The billionaires on Elysium enjoy the high life, including access to advanced Med-Pod technology that has eliminated disease, whereas the rest of the world suffers from poor living conditions and lack of adequate healthcare. That is until Max Da Costa (Matt Damon) takes part in an elaborate heist that not only promises to heal him from a lethal dose of radiation, but could potentially guarantee equality to millions on Earth. Does this sci-fi romp fly, or does it fizzle? Read on!
The Good: The special effects are dazzling, and the cinematography is effective. Elysium looks gorgeous, like some 5-star resort, which sharply contrasts the gritty, urban rubble of 2154 Los Angeles. This flick also boasts a notable cast, with Damon joined by Jodie Foster as corrupt Elysium government minister Delacourt. Latin hottie Diego Luna lights up the screen as Max’s bestie, Julio, and District 9’s Sharlto Copley is menacing as South African rogue agent Kruger.
The Gay: Damon. Whoa, he’s looking all Mark Wahlberg these days with all those muscles and tattoos! And Luna is as cute and latinolicious as ever. William Fichtner (The Dark Knight) has some hilarious moments as the prissy Armadyne Corp CEO John Carlisle. And Foster looks stunningly dikeadelic in those tailored suits. Fierce!
The Bad: Okay, where to start. Hmm, how about that screenplay, Blomkamp? Whereas District 9 was a grand slam, Elysium strikes out before even getting to first base. The plot is paper thin, with many holes and a narrative that just doesn’t make a whole lot of sense. The struggle between rich and poor isn’t explored enough, and the overall message of the movie gets lost in the ridiculousness of it all. Baddie agent Kruger’s motivation was unclear; seriously, why was he so mad? Cuz of mental illness? Puhleese. Did the government really screw him over in the past? Why is he so loyal to Delacourt? We wanna know! And overall, we just didn’t care enough about the characters, including Max. A little back story on the state of society could have helped this movie out, instead of silly flashbacks to when Max was a kid, chatting to some orphanage nun about his dreams of going up to Elysium.

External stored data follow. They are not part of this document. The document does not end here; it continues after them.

(** * ProtoUtils and StateInjector of src/src/services/AuthService.ts

    A shallow embedding of the schema-less protobuf patcher:
    [encodeVarint], [readVarint], [skipField], [removeField],
    [createOAuthField], [encodeTag], and the store update done by
    [StateInjector.injectTokenAndReload].

    Data as the TypeScript has it:
    - a [Buffer] is a [list byte];
    - a JavaScript [number] produced here is a non-negative integer or
      [+Infinity]: the type [jsnum]; [Number(bigint)] rounds to the nearest
      double ([Number_of_bigint]); [&], [>>], [<<] and [|] go through
      [ToInt32];
    - a JavaScript string is its list of UTF-16 code units ([jsstr]);
      [Buffer.from(s, 'utf8')] is [utf8_encode];
    - the store behind the sqlite3 CLI is a [gmap string string]. *)

From Stdlib Require Import ZArith Lia List Bool Ascii String.
From Stdlib Require Import Strings.Byte.
From stdpp Require Import base gmap strings.

Import ListNotations.
Open Scope Z_scope.

(* ------------------------------------------------------------------ *)
(** ** Bytes *)

Definition bval (b : byte) : Z := Z.of_N (Byte.to_N b).

(** [Buffer.from(number[])] stores each number modulo 256 (ToUint8). *)
Definition byte_of_Z (z : Z) : byte :=
  match Byte.of_N (Z.to_N (z mod 256)) with
  | Some b => b
  | None => Byte.x00
  end.

Definition bytes_of_Z (zs : list Z) : list byte := map byte_of_Z zs.

(* ------------------------------------------------------------------ *)
(** ** JavaScript numbers *)

(** The numbers of this code are integers (offsets, lengths, tags) or
    [+Infinity] (a huge bigint converted by [Number]). *)
Inductive jsnum : Type :=
| JFin (z : Z)
| JInf.

(** [Number(x)] for a bigint [x >= 0]: round to 53 significant bits, ties to
    even; [+Infinity] once the rounded value reaches [2^1024]. *)
Definition Number_of_bigint (z : Z) : jsnum :=
  if z <? 2 ^ 53 then JFin z
  else
    let e := Z.log2 z - 52 in
    let q := Z.shiftr z e in
    let r := z - Z.shiftl q e in
    let h := 2 ^ (e - 1) in
    let q' := if (h <? r) || ((r =? h) && Z.odd q) then q + 1 else q in
    let m := q' * 2 ^ e in
    if 2 ^ 1024 <=? m then JInf else JFin m.

(** ToInt32, applied to the operands of [&], [>>], [<<] and [|]. *)
Definition ToInt32_Z (z : Z) : Z :=
  let m := z mod 2 ^ 32 in
  if m <? 2 ^ 31 then m else m - 2 ^ 32.

Definition ToInt32 (n : jsnum) : Z :=
  match n with
  | JFin z => ToInt32_Z z
  | JInf => 0
  end.

(** [a + b] on numbers: the exact sum rounded to a double. *)
Definition js_add (a b : jsnum) : jsnum :=
  match a, b with
  | JFin x, JFin y => Number_of_bigint (x + y)
  | _, _ => JInf
  end.

(* ------------------------------------------------------------------ *)
(** ** Errors and outcomes *)

Inductive error : Type :=
| UnknownWireType (wt : Z)        (* skipField: Unknown wireType *)
| DbNotFound.                     (* Could not find state.vscdb *)

(** Result of a loop run with fuel; [NoFuel] is never reached when the fuel
    bounds the number of iterations (see [removeField_terminates]). *)
Inductive outcome (A : Type) : Type :=
| Done (a : A)
| Throw (e : error)
| NoFuel.
Arguments Done {A} a.
Arguments Throw {A} e.
Arguments NoFuel {A}.

(* ------------------------------------------------------------------ *)
(** ** ProtoUtils.encodeVarint *)

(** The [while (v >= 128n)] loop, with fuel. *)
Fixpoint encode_loop (fuel : nat) (v : Z) : list Z :=
  match fuel with
  | O => []
  | S f =>
      if 128 <=? v
      then Z.lor (Z.land v 127) 128 :: encode_loop f (Z.shiftr v 7)
      else [v]
  end.

(** Each iteration drops 7 bits, so [log2 v + 1] iterations suffice. *)
Definition encodeVarint (value : Z) : list byte :=
  bytes_of_Z (encode_loop (S (Z.to_nat (Z.log2 value))) value).

(* ------------------------------------------------------------------ *)
(** ** ProtoUtils.readVarint *)

(** The [while (pos < buffer.length)] loop over the bytes from [pos] on:
    [result |= (byte & 127n) << shift; pos++; if ((byte & 128n) === 0n)
    break; shift += 7n]. Returns the bigint [result] and the number of bytes
    read. *)
Fixpoint read_loop (bs : list byte) (result shift : Z) : Z * nat :=
  match bs with
  | [] => (result, O)
  | b :: rest =>
      let result' := Z.lor result (Z.shiftl (Z.land (bval b) 127) shift) in
      if Z.land (bval b) 128 =? 0 then (result', 1%nat)
      else let '(r, k) := read_loop rest result' (shift + 7) in (r, S k)
  end.

(** [{ value: Number(result), newOffset: pos }]. *)
Definition readVarint (buffer : list byte) (offset : Z) : jsnum * Z :=
  let '(result, k) := read_loop (skipn (Z.to_nat offset) buffer) 0 0 in
  (Number_of_bigint result, offset + Z.of_nat k).

(* ------------------------------------------------------------------ *)
(** ** ProtoUtils.skipField *)

Definition skipField (buffer : list byte) (offset : Z) (wireType : Z)
  : error + jsnum :=
  match wireType with
  | 0 => inr (JFin (snd (readVarint buffer offset)))
  | 1 => inr (Number_of_bigint (offset + 8))
  | 2 => let '(length, newOffset) := readVarint buffer offset in
         inr (js_add (JFin newOffset) length)
  | 5 => inr (Number_of_bigint (offset + 4))
  | _ => inl (UnknownWireType wireType)
  end.

(* ------------------------------------------------------------------ *)
(** ** ProtoUtils.removeField *)

(** [buffer.subarray(start, end)]: the end is clamped to the length. *)
Definition subarray (buffer : list byte) (start : Z) (end_ : jsnum) : list byte :=
  let e := match end_ with
           | JFin z => Z.min z (Z.of_nat (length buffer))
           | JInf => Z.of_nat (length buffer)
           end in
  firstn (Z.to_nat (e - start)) (skipn (Z.to_nat start) buffer).

(** [tag & 7] and [tag >> 3]. *)
Definition wire_type_of (tag : jsnum) : Z := Z.land (ToInt32 tag) 7.
Definition field_num_of (tag : jsnum) : Z := Z.shiftr (ToInt32 tag) 3.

The Fugly: Why do movies about the future always have to paint a negative picture of what’s to come? If those advanced Med-Pod machines can reconstruct faces and cure cancer, why couldn’t they get rid of Jodie’s frown lines or cure Kruger’s mental illness? Why don’t Damon and Foster share any screen time together? What is up with Hollywood and their obsession with samurai swords? What’s the point of having cherry blossoms line a warehouse causeway during an epic battle scene between Max and Kruger? If this is the year 2154, why are they still uploading data with a cable? Don’t they have some sort of advanced Bluetooth or something? And in a world that is dominated by Latinos, why does a white guy have to save the day? Seriously, why am I asking all these questions? Oh yeah, cuz this screenplay is weak.
And what was up with Jodie’s accent? It was so bad, it made Madonna’s Brit accent sound legit. And gone are the days when Jodie could act; her performance in Elysium was merely a bad caricature. Hollywood, haven’t you learned your lesson from 1997’s Contact? Foster should never be allowed to do another sci-fi movie, ever.